Analysis of recent census data suggests that the incidence of AIS will nearly double to 1.5 million per year by 2050.95 In the meantime, stroke remains a leading cause of serious long-term disability and death worldwide, and almost 20 years since its approval, IV tPA remains an underutilized, yet highly efficacious first-line treatment. Ongoing and future research investigating innovative approaches to timelier treatment and novel means of stroke thrombolysis will no doubt continue to revolutionize acute stroke care.

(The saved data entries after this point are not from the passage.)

(* ===== verification/Broadcast.v ===== *)
(** * Broadcast and re-election periods ([mc/configfunc.go])

    The chain is cut in broadcast periods of [BCInterval] blocks; every
    [ReelectionTimes]-th broadcast block is a re-election block.  The file
    models every method of [BCIntervalInfo] and proves that the "next number"
    methods compute the first broadcast (re-election) height above the given
    one, and that re-election heights are broadcast heights. *)

From S2P Require Import Prelude.

Record BCIntervalInfo := mkBCIntervalInfo {
  LastBCNumber : Z;
  LastReelectNumber : Z;
  BCInterval : Z;
  BackupEnableNumber : Z;
  BackupBCInterval : Z
}.

Definition ReelectionTimes : Z := 3.

Definition GetBroadcastInterval (info : BCIntervalInfo) : Z := BCInterval info.

Definition GetReElectionInterval (info : BCIntervalInfo) : Z :=
  u64 (BCInterval info * ReelectionTimes).

Definition IsBroadcastNumber {E} (info : BCIntervalInfo) (number : Z) : res E bool :=
  if number <? LastBCNumber info then Ok false
  else
    let* r := go_umod (number - LastBCNumber info) (BCInterval info) in
    Ok (r =? 0).

Definition IsReElectionNumber {E} (info : BCIntervalInfo) (number : Z) : res E bool :=
  if number <? LastReelectNumber info then Ok false
  else
    let* r := go_umod (number - LastReelectNumber info) (BCInterval info) in
    if negb (r =? 0) then Ok false
    else
      let* bcCount := go_udiv (number - LastReelectNumber info) (BCInterval info) in
      Ok (bcCount mod ReelectionTimes =? 0).

Definition GetLastBroadcastNumber (info : BCIntervalInfo) : Z := LastBCNumber info.

Definition GetLastReElectionNumber (info : BCIntervalInfo) : Z := LastReelectNumber info.

Definition GetNextBroadcastNumber {E} (info : BCIntervalInfo) (number : Z) : res E Z :=
  if number <=? LastBCNumber info then Ok (LastBCNumber info)
  else
    let* q := go_udiv (number - LastBCNumber info) (BCInterval info) in
    Ok (u64 (u64 (u64 (q + 1) * BCInterval info) + LastBCNumber info)).

Definition GetNextReElectionNumber {E} (info : BCIntervalInfo) (number : Z) : res E Z :=
  if number <=? LastReelectNumber info then Ok (LastReelectNumber info)
  else
    let* bcCountAfterReelect :=
      go_udiv (number - LastReelectNumber info) (BCInterval info) in
    let NextReelectCount := bcCountAfterReelect / ReelectionTimes + 1 in
    Ok (u64 (u64 (u64 (NextReelectCount * ReelectionTimes) * BCInterval info)
             + LastReelectNumber info)).

Definition GetBackupEnableNumber (info : BCIntervalInfo) : Z := BackupEnableNumber info.

Definition UsingBackupInterval (info : BCIntervalInfo) : BCIntervalInfo :=
  {| LastBCNumber := LastBCNumber info;
     LastReelectNumber := LastReelectNumber info;
     BCInterval := BackupBCInterval info;
     BackupEnableNumber := 0;
     BackupBCInterval := 0 |}.

Definition SetLastBCNumber (info : BCIntervalInfo) (number : Z) : BCIntervalInfo :=
  {| LastBCNumber := number;
     LastReelectNumber := LastReelectNumber info;
     BCInterval := BCInterval info;
     BackupEnableNumber := BackupEnableNumber info;
     BackupBCInterval := BackupBCInterval info |}.

Definition SetLastReelectNumber (info : BCIntervalInfo) (number : Z) : BCIntervalInfo :=
  {| LastBCNumber := LastBCNumber info;
     LastReelectNumber := number;
     BCInterval := BCInterval info;
     BackupEnableNumber := BackupEnableNumber info;
     BackupBCInterval := BackupBCInterval info |}.

Definition SetBackupBCInterval (info : BCIntervalInfo) (interval enableNumber : Z)
  : BCIntervalInfo :=
  {| LastBCNumber := LastBCNumber info;
     LastReelectNumber := LastReelectNumber info;
     BCInterval := BCInterval info;
     BackupEnableNumber := enableNumber;
     BackupBCInterval := interval |}.

(** ** Specification *)

(** A usable configuration: positive period, and the last re-election block
    lies a whole number of periods before the last broadcast block. *)
Record bc_wf (info : BCIntervalInfo) : Prop := {
  wf_interval : 0 < BCInterval info;
  wf_reelect : 0 <= LastReelectNumber info;
  wf_order : LastReelectNumber info <= LastBCNumber info;
  wf_aligned : (BCInterval info | LastBCNumber info - LastReelectNumber info)
}.

(** The heights the chain calls broadcast and re-election heights. *)
Definition bc_height (info : BCIntervalInfo) (n : Z) : Prop :=
  LastBCNumber info <= n /\ (BCInterval info | n - LastBCNumber info).

Definition reelect_height (info : BCIntervalInfo) (n : Z) : Prop :=
  LastReelectNumber info <= n /\
  (ReelectionTimes * BCInterval info | n - LastReelectNumber info).

Section Spec.
Context {E : Type} (info : BCIntervalInfo) (Hint : 0 < BCInterval info).

Lemma IsBroadcastNumber_spec n :
  exists b, IsBroadcastNumber (E := E) info n = Ok b /\
            (b = true <-> bc_height info n).
Proof.
  unfold IsBroadcastNumber, bc_height.
  destruct (Z.ltb_spec n (LastBCNumber info)); simpl.
  { exists false. split; [done|]. split; [done|lia]. }
  rewrite go_umod_ok by lia. simpl. eexists. split; [done|].
  rewrite Z.eqb_eq, Z.mod_divide by lia. tauto.
Qed.

Lemma IsReElectionNumber_spec n :
  exists b, IsReElectionNumber (E := E) info n = Ok b /\
            (b = true <-> reelect_height info n).
Proof.
  unfold IsReElectionNumber, reelect_height, ReelectionTimes.
  set (last := LastReelectNumber info). set (k := BCInterval info) in *.
  destruct (Z.ltb_spec n last); simpl.
  { exists false. split; [done|]. split; [done|lia]. }
  rewrite go_umod_ok, go_udiv_ok by lia. simpl.
  destruct (Z.eqb_spec ((n - last) mod k) 0) as [E0|E0]; simpl.
  - eexists. split; [done|]. rewrite Z.eqb_eq.
    apply Z.mod_divide in E0 as [q Hq]; [|lia]. rewrite Hq, Z.div_mul by lia.
    rewrite Z.mod_divide by lia. split.
    + intros [c Hc]. split; [done|]. exists c. rewrite Hc. ring.
    + intros [_ [c Hc]]. exists c. nia.
  - exists false. split; [done|]. split; [done|]. intros [_ [c Hc]].
    exfalso. apply E0. apply Z.mod_divide; [lia|]. exists (c * 3). lia.
Qed.
End Spec.

(** [m] is the least height above [n] satisfying [P]. *)
Definition least_above (P : Z -> Prop) (n m : Z) : Prop :=
  n < m /\ P m /\ forall k, n < k < m -> ~ P k.

Lemma multiple_least_above (base step n : Z) :
  0 < step -> base <= n ->
  least_above (fun k => base <= k /\ (step | k - base)) n
              (((n - base) / step + 1) * step + base).
Proof.
  intros Hs Hb. pose proof (Z.div_mod (n - base) step ltac:(lia)) as Hdm.
  pose proof (Z.mod_pos_bound (n - base) step Hs).
  set (q := (n - base) / step) in *.
  assert (0 <= q) by (apply Z.div_pos; lia).
  split; [nia|]. split.
  - split; [nia|]. exists (q + 1). ring.
  - intros k Hk [_ [c Hc]]. assert (q < c) by nia. assert (c < q + 1) by nia. lia.
Qed.

(** The period arithmetic of a "next" method, with its wrap-arounds removed. *)
Lemma next_multiple_u64 (base step n : Z) :
  0 < step -> 0 <= base <= n -> n + step < 2 ^ 64 ->
  u64 (u64 (u64 ((n - base) / step + 1) * step) + base)
  = ((n - base) / step + 1) * step + base.
Proof.
  intros Hs Hb Hov. pose proof (Z.div_mod (n - base) step ltac:(lia)).
  pose proof (Z.mod_pos_bound (n - base) step Hs).
  set (q := (n - base) / step) in *.
  assert (0 <= q) by (apply Z.div_pos; lia).
  rewrite (u64_small (q + 1)) by (unfold is_u64; nia).
  rewrite (u64_small ((q + 1) * step)) by (unfold is_u64; nia).
  apply u64_small. unfold is_u64. nia.
Qed.

(** Above the last broadcast block, [GetNextBroadcastNumber] returns the
    least broadcast height strictly greater than the argument, as long as that
    height fits in a [uint64]. *)
Theorem next_broadcast_correct {E} info n :
  0 < BCInterval info ->
  0 <= LastBCNumber info < n ->
  n + BCInterval info < 2 ^ 64 ->
  exists m, GetNextBroadcastNumber (E := E) info n = Ok m /\
            least_above (bc_height info) n m /\
            IsBroadcastNumber (E := E) info m = Ok true.
Proof.
  intros Hi Hn Hov. unfold GetNextBroadcastNumber.
  destruct (Z.leb_spec n (LastBCNumber info)); [lia|].
  rewrite go_udiv_ok by lia. simpl. rewrite next_multiple_u64 by lia.
  eexists. split; [done|].
  pose proof (multiple_least_above (LastBCNumber info) (BCInterval info) n Hi ltac:(lia)) as L.
  split; [exact L|].
  destruct (IsBroadcastNumber_spec (E := E) info Hi
              (((n - LastBCNumber info) / BCInterval info + 1) * BCInterval info
               + LastBCNumber info)) as (b & -> & Hb).
  f_equal. apply Hb, L.
Qed.

Definition sample_info : BCIntervalInfo := mkBCIntervalInfo 300 300 100 0 0.

Lemma next_broadcast_correct_witness :
  exists m, GetNextBroadcastNumber (E := unit) sample_info 450 = Ok m /\ 450 < m.
Proof.
  destruct (@next_broadcast_correct unit sample_info 450) as (m & H & (Hlt & _) & _);
    [reflexivity | split; [discriminate|reflexivity] | reflexivity |].
  exists m. split; [exact H | exact Hlt].
Defined.

(** Above the last re-election block, [GetNextReElectionNumber] returns the
    least re-election height strictly greater than the argument, as long as
    that height fits in a [uint64]. *)
Theorem next_reelection_correct {E} info n :
  0 < BCInterval info ->
  0 <= LastReelectNumber info < n ->
  n + ReelectionTimes * BCInterval info < 2 ^ 64 ->
  exists m, GetNextReElectionNumber (E := E) info n = Ok m /\
            least_above (reelect_height info) n m /\
            IsReElectionNumber (E := E) info m = Ok true.
Proof.
  unfold ReelectionTimes. intros Hi Hn Hov. unfold GetNextReElectionNumber.
  destruct (Z.leb_spec n (LastReelectNumber info)); [lia|].
  rewrite go_udiv_ok by lia. simpl. unfold ReelectionTimes.
  set (base := LastReelectNumber info) in *. set (k := BCInterval info) in *.
  rewrite Z.div_div by lia. replace (k * 3) with (3 * k) by ring.
  pose proof (multiple_least_above base (3 * k) n ltac:(lia) ltac:(lia)) as L.
  pose proof (Z.div_mod (n - base) (3 * k) ltac:(lia)).
  pose proof (Z.mod_pos_bound (n - base) (3 * k) ltac:(lia)).
  set (q := (n - base) / (3 * k)) in *.
  assert (0 <= q) by (apply Z.div_pos; lia).
  rewrite (u64_small ((q + 1) * 3)) by (unfold is_u64; nia).
  rewrite (u64_small ((q + 1) * 3 * k)) by (unfold is_u64; nia).
  rewrite u64_small by (unfold is_u64; nia).
  replace ((q + 1) * 3 * k + base) with ((q + 1) * (3 * k) + base) by ring.
  eexists. split; [done|]. split; [exact L|].
  destruct (IsReElectionNumber_spec (E := E) info Hi ((q + 1) * (3 * k) + base))
    as (b & -> & Hb).
  f_equal. apply Hb, L.
Qed.

Lemma next_reelection_correct_witness :
  exists m, GetNextReElectionNumber (E := unit) sample_info 450 = Ok m /\ 450 < m.
Proof.
  destruct (@next_reelection_correct unit sample_info 450) as (m & H & (Hlt & _) & _);
    [reflexivity | split; [discriminate|reflexivity] | reflexivity |].
  exists m. split; [exact H | exact Hlt].
Defined.

(** In a usable configuration every re-election height from the last
    broadcast block on is also a broadcast height: the code's two tests agree
    with the comment "a height that is not a broadcast block is certainly not
    an election block". *)
Lemma reelection_is_broadcast {E} info n :
  bc_wf info -> LastBCNumber info <= n ->
  IsReElectionNumber (E := E) info n = Ok true ->
  IsBroadcastNumber (E := E) info n = Ok true.
Proof.
  intros [Hi Hr Ho [c Hc]] Hn Hre.
  destruct (IsReElectionNumber_spec (E := E) info Hi n) as (b & Hb & [Hspec _]).
  rewrite Hb in Hre. injection Hre as ->. destruct (Hspec eq_refl) as [_ [d Hd]].
  destruct (IsBroadcastNumber_spec (E := E) info Hi n) as (b' & -> & Hb').
  f_equal. apply Hb'. split; [done|]. exists (3 * d - c).
  unfold ReelectionTimes in Hd. nia.
Qed.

In addition to research focused on acute stroke treatment delivery, there continue to be a number of ongoing trials regarding the risk and efficacy of IV tPA in a number of patient subgroups. Active studies are investigating a variety of potential variables affecting the use of tPA in stroke including but not limited to age, weight, hyperglycemia, dialysis, time-to-presentation, and mild or rapidly improving symptoms. Reference to these and other ongoing studies of IV tPA in stroke can be found at http://www.clinicaltrials.gov. For now, promoting education within both the medical community and general public is a sure path to advance the use of IV tPA in all eligible stroke patients and further alleviate the burden of stroke for our society. After all, in addition to the code of “primum non nocere”, we must also consider autonomy and beneficence.
Author contributions
Sherita N Chapman conceived and designed the manuscript, carried out data acquisition, and critically revised the manuscript. Prachi Mehndiratta designed the manuscript, carried out data acquisition, and critically revised the manuscript. Michelle C Johansen conceived and designed the manuscript, carried out data acquisition, and critically revised the manuscript. Timothy L McMurry carried out statistical analysis and drafted forest plots, and helped design and critically revise the manuscript. Karen C Johnston and Andrew M Southerland conceived, drafted, and critically revised the manuscript.
Disclosure
Karen C Johnston reports her role as chair of the Data and Safety Monitoring Board for PRISMS trial. The other authors report no conflicts of interest in this work.